(INPUT FOR THIS TASK Opens)

(** A request body without the key, and no URL in the environment. *)
Lemma set_webhook_result_witness :
  set_webhook true (fun _ => true) (Some (JDict [])) None =
  ([], Error 500 (utf8 "Failed to set webhook")).
Proof.
  destruct (set_webhook_result true (fun _ => true) (Some (JDict [])) None)
    as (_ & H & _).
  destruct (H (JDict []) eq_refl eq_refl eq_refl eq_refl) as (C & R).
  destruct (set_webhook true (fun _ => true) (Some (JDict [])) None)
    as [calls r].
  cbn [fst snd] in C, R. rewrite C, R. reflexivity.
Defined.

(** X7. A step that returns on an existing session carries a non-empty
    reply, with two exceptions that carry none: a fill with the status
    "filled", after which the session waits for nothing, and an unknown
    step, with the status "unknown_step". *)
Theorem execute_silent (step : step) (session_id transcript : str) st
    session (out : outcome) st' :
  sessions st !! session_id = Some session →
  execute step session_id transcript st = Ok out st' →
  truthy (reply out) = true
  ∨ reply out = None
    ∧ ((∃ f, step = FillField f ∧ status out = Some FILLED
             ∧ waiting_for <$> sessions st' !! session_id = Some None)
       ∨ ∃ name, step = UnknownStep name ∧ status out = Some «"unknown_step"»).
Proof.
  intros Hs. destruct st as [m w c]; simpl in Hs.
  destruct step; exec_paths; unfold raise; intros [= <- <-];
    cbn [sessions status reply];
    first [ by left
          | left; cbn [truthy]; by apply nonempty_app_r
          | right; split; [done|]; left; eexists; split_and!; [done..|];
            by rewrite lookup_insert_eq
          | right; split; [done|]; right; by eauto ].
Qed.
End executor_more.

Section executor_more2.
Context `{Unicode} {world : Type} `{Collaborators world}.
Implicit Types (st : state world) (session : Session).

(** X8. The ask step on an existing session replies with the question
    for the age or for the income, makes the session wait for that field,
    and records the question. For any other field it replies that the
    answer is not known and leaves what the session waits for as it was. In
    all three cases the status is "ask", and no collaborator is called. *)
Theorem execute_ask_field (field session_id transcript : str) st session :
  sessions st !! session_id = Some session →
  let after waiting reply :=
    State (<[session_id :=
               {| profile := profile session; waiting_for := waiting;
                  last_eligibility := last_eligibility session;
                  history := history session ++ [(ASSISTANT, reply)] |}]>
             (sessions st)) (env st) (calls st) in
  let asked reply :=
    {| status := Some «"ask"»; reply := Some reply; eligible := None;
       application_id := None; field := None; error := None |} in
  (field = AGE →
   let reply := «"దయచేసి మీ వయస్సును చెప్పండి."» in
   execute (AskField field) session_id transcript st
   = Ok (asked reply) (after (Some AGE) reply))
  ∧ (field = INCOME →
     let reply := «"దయచేసి మీ వార్షిక ఆదాయాన్ని (ఒక సంఖ్యలో) చెప్పండి."» in
     execute (AskField field) session_id transcript st
     = Ok (asked reply) (after (Some INCOME) reply))
  ∧ (field ≠ AGE → field ≠ INCOME →
     let reply := «"సమాధానం తెలియదు."» in
     execute (AskField field) session_id transcript st
     = Ok (asked reply) (after (waiting_for session) reply)).
Proof.
  intros Hs after asked. destruct st as [m w c]; simpl in Hs.
  subst after asked. cbn [sessions env calls].
  split_and!; intros; exec_paths; first [by simplify_eq|reflexivity].
Qed.

(** X9. The direct submission step on an existing session submits the
    profile once, clears what the session waits for, and replies in English
    with the identifier the submission returned; unlike the confirmation,
    its outcome does not carry the identifier as [application_id]. *)
Theorem execute_submit_application (session_id transcript : str) st session
    (app_id : str) (w : world) :
  sessions st !! session_id = Some session →
  submit_application (profile session) (env st) = (app_id, w) →
  let reply := «"Your application has been submitted. ID: "» ++ app_id in
  execute SubmitApplication session_id transcript st =
    Ok {| status := Some «"submitted"»; reply := Some reply;
          eligible := None; application_id := None; field := None;
          error := None |}
       (State (<[session_id :=
                   {| profile := profile session; waiting_for := None;
                      last_eligibility := last_eligibility session;
                      history := history session ++ [(ASSISTANT, reply)] |}]>
                 (sessions st)) w
              (calls st ++ [CallSubmitApplication (profile session)])).
Proof.
  intros Hs Hsub. destruct st as [m w0 c]; simpl in *.
  unfold execute. mrun. rewrite Hsub. reflexivity.
Qed.
End executor_more2.

Section rounds.
Context {world : Type}.
Implicit Types (a : Agent world) (st : state world) (session : Session).

Lemma process_input_run_enter a (session_id transcript : str)
    (confidence : float) session (m : gmap str Session) (w : world)
    (c : list call) :
  m !! session_id = Some session →
  process_input_run a session_id transcript confidence (State m w c)
  = loop 5 a session_id transcript confidence session None 0 []
      (State (<[session_id :=
                  {| profile := profile session;
                     waiting_for := waiting_for session;
                     last_eligibility := last_eligibility session;
                     history := history session ++ [(USER, transcript)] |}]> m)
             w c).
Proof. intros Hs. unfold process_input_run. by mrun. Qed.

Lemma process_input_of_run a (session_id transcript : str)
    (confidence : float) st :
  process_input a session_id transcript confidence st
  = match process_input_run a session_id transcript confidence st with
    | Ok r st' => Ok (response r) st'
    | Raise e st' => Raise e st'
    end.
Proof. reflexivity. Qed.

(** A round whose step replies ends the call. *)
Lemma loop_round_reply (n : nat) a (session_id transcript : str)
    (confidence : float) session resp (iters : nat) log st step o st1 :
  planner a (default session (sessions st !! session_id)) transcript confidence
  = [step] →
  executor a step session_id transcript st = Ok o st1 →
  truthy (reply o) = true →
  loop (S n) a session_id transcript confidence session resp iters log st
  = Ok (Run (reply_response (evaluator a o) o) (S iters) (log ++ [(step, o)]))
       st1.
Proof.
  intros Hplan Hexec Hreply. cbn [loop]. rewrite bind_run.
  unfold deref at 1. cbv beta iota. rewrite Hplan, bind_run.
  cbn [run_plan]. rewrite bind_run, Hexec, Hreply. reflexivity.
Qed.

(** A round whose step fills in silence hands over to the next round, with
    the session read again. *)
Lemma loop_round_filled (n : nat) a (session_id transcript : str)
    (confidence : float) session resp (iters : nat) log st step o st1 :
  planner a (default session (sessions st !! session_id)) transcript confidence
  = [step] →
  executor a step session_id transcript st = Ok o st1 →
  truthy (reply o) = false →
  status (evaluator a o) = Some FILLED →
  loop (S n) a session_id transcript confidence session resp iters log st
  = loop n a session_id transcript confidence
      (default (default session (sessions st !! session_id))
               (sessions st1 !! session_id))
      (Some (evaluator a o)) (S iters) (log ++ [(step, o)]) st1.
Proof.
  intros Hplan Hexec Hreply Hfilled. cbn [loop]. rewrite bind_run.
  unfold deref at 1. cbv beta iota. rewrite Hplan, bind_run.
  cbn [run_plan]. rewrite bind_run, Hexec, Hreply.
  rewrite bool_decide_eq_true_2 by done. rewrite bind_run.
  unfold deref at 1. cbv beta iota. rewrite ret_run. cbv beta iota.
  reflexivity.
Qed.
End rounds.

Section planner_steps.
Context `{Unicode}.

Lemma plan_not_waiting (session : Session) (transcript : str)
    (confidence : float) :
  (confidence <? THRESHOLD)%float = false →
  truthy (waiting_for session) = false →
  plan session transcript confidence =
    match filter (λ f, profile session !! f = None) [AGE; INCOME] with
    | f :: _ => [AskField f]
    | [] => [CheckEligibility]
    end.
Proof. unfold plan. by intros -> ->. Qed.

Lemma plan_waiting_field (session : Session) (transcript f : str)
    (confidence : float) :
  (confidence <? THRESHOLD)%float = false →
  waiting_for session = Some f → f ≠ [] → f ≠ CONFIRMATION →
  plan session transcript confidence = [FillField f].
Proof.
  unfold plan. intros -> -> Hne Hconf. destruct f; [done|].
  cbn [truthy nonempty]. by rewrite bool_decide_eq_false_2 by congruence.
Qed.
End planner_steps.
Import CampaignService.

Lemma map_get_None (k : string) (m : RetryStates) :
  map_get k m = None <-> ~ In k (map fst m).
Proof.
  induction m as [|[k' v'] m IH]; cbn [map_get map fst In].
  - split; auto.
  - destruct (String.eqb_spec k' k) as [->|Hne].
    + split; [discriminate | intros H; exfalso; apply H; auto].
    + rewrite IH. split; [intros H [E|Hin]; auto | intros H Hin; apply H; auto].
Qed.

Lemma map_set_new (k : string) (v : CampaignRetryState) (m : RetryStates) :
  map_get k m = None -> map_set k v m = m ++ [(k, v)].
Proof.
  induction m as [|[k' v'] m IH]; cbn [map_get map_set app]; [reflexivity|].
  destruct (String.eqb k' k); [discriminate|].
  intros H. rewrite IH by exact H. reflexivity.
Qed.

Lemma map_get_set (k : string) (v : CampaignRetryState) (m : RetryStates) :
  map_get k (map_set k v m) = Some v.
Proof.
  induction m as [|[k' v'] m IH]; cbn [map_get map_set].
  - rewrite String.eqb_refl. reflexivity.
  - destruct (String.eqb k' k) eqn:E; cbn [map_get]; rewrite E; auto.
Qed.

Lemma map_set_NoDup (k : string) (v : CampaignRetryState) (m : RetryStates) :
  NoDup (map fst m) -> NoDup (map fst (map_set k v m)).
Proof.
  intros Hnd. destruct (map_get k m) as [v0|] eqn:E.
  - rewrite (map_set_keys k v v0) by exact E. exact Hnd.
  - rewrite map_set_new by exact E. rewrite map_app. cbn [map fst].
    apply NoDup_app_remove_l with (l := []). cbn [app].
    apply map_get_None in E.
    clear - Hnd E. induction (map fst m) as [|a l IH]; cbn [app].
    + constructor; [intros []|constructor].
    + inversion Hnd; subst. constructor.
      * rewrite in_app_iff. intros [Hin|[->|[]]]; [auto|]. apply E; left; reflexivity.
      * apply IH; [assumption|]. intros Hin; apply E; right; exact Hin.
Qed.

(** [setRetryConfig] as one replacement in the store. *)
Lemma setRetryConfig_run (id : string) (c : RetryTtlConfig) (w : World) :
  let expired := configExpired (currentTime w) c in
  let stored :=
    match map_get id (campaignRetryStates w) with
    | Some existingState => with_retryConfig c expired existingState
    | None => mkCampaignRetryState id c [] None None expired
    end in
  let w1 := match truthy (ttlDateTime c) with
            | Some _ => tick w
            | None => w
            end in
  setRetryConfig id c w
  = (Returns tt,
     mkWorld (clock w1) (reads w1) (console w1)
       (map_set id stored (campaignRetryStates w)) (intervals w1) (handles w1) (zone w1)).
Proof.
  unfold setRetryConfig, configExpired, RetryService.createRetryState, bind, getStates.
  destruct (map_get id (campaignRetryStates w)) as [st0|];
    destruct (truthy (ttlDateTime c)) as [ttl|]; reflexivity.
Qed.
Lemma process_pages_account page_num pages all_tables w :
  exists all_tables' w',
    process_pages lower page_num pages all_tables w = (Ok all_tables', w')
    /\ length all_tables' + length (log w')
       = length all_tables + length (log w) + length (concat pages).
Proof.
  revert page_num all_tables w.
  induction pages as [|tables pages IH]; intros page_num all_tables w.
  - exists all_tables, w. split; [reflexivity|]. simpl. lia.
  - cbn [process_pages]. rewrite bind_run.
    destruct (process_tables_account page_num 1 tables all_tables w)
      as (refs1 & w1 & -> & H1).
    destruct (IH (S page_num) refs1 w1) as (refs2 & w2 & -> & H2).
    exists refs2, w2. split; [reflexivity|].
    simpl. rewrite length_app. lia.
Qed.

(** X9. Every raw table of a document is accounted for: it adds one
    frame to [all_tables] or one warning or error to the log, and never
    both; so the frames kept and the lines logged add up to the number
    of tables. *)
Theorem every_table_is_accounted_for (pages : list (list grid)) (w : world) :
  exists all_tables w',
    extract_all_tables lower pages w = (Ok all_tables, w')
    /\ length all_tables + length (log w')
       = length (log w) + length (concat pages).
Proof.
  destruct (process_pages_account 1 pages [] w) as (refs & w' & H & Hn).
  exists refs, w'. split; [exact H|]. simpl in Hn. lia.
Qed.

(INPUT FOR THIS TASK Closes)

Among the records, find all lines that include the string "truthy" and return them.

  truthy (reply out) = true
          | left; cbn [truthy]; by apply nonempty_app_r
  truthy (reply o) = true →
  truthy (reply o) = false →
  truthy (waiting_for session) = false →
  cbn [truthy nonempty]. by rewrite bool_decide_eq_false_2 by congruence.
  let w1 := match truthy (ttlDateTime c) with
    destruct (truthy (ttlDateTime c)) as [ttl|]; reflexivity.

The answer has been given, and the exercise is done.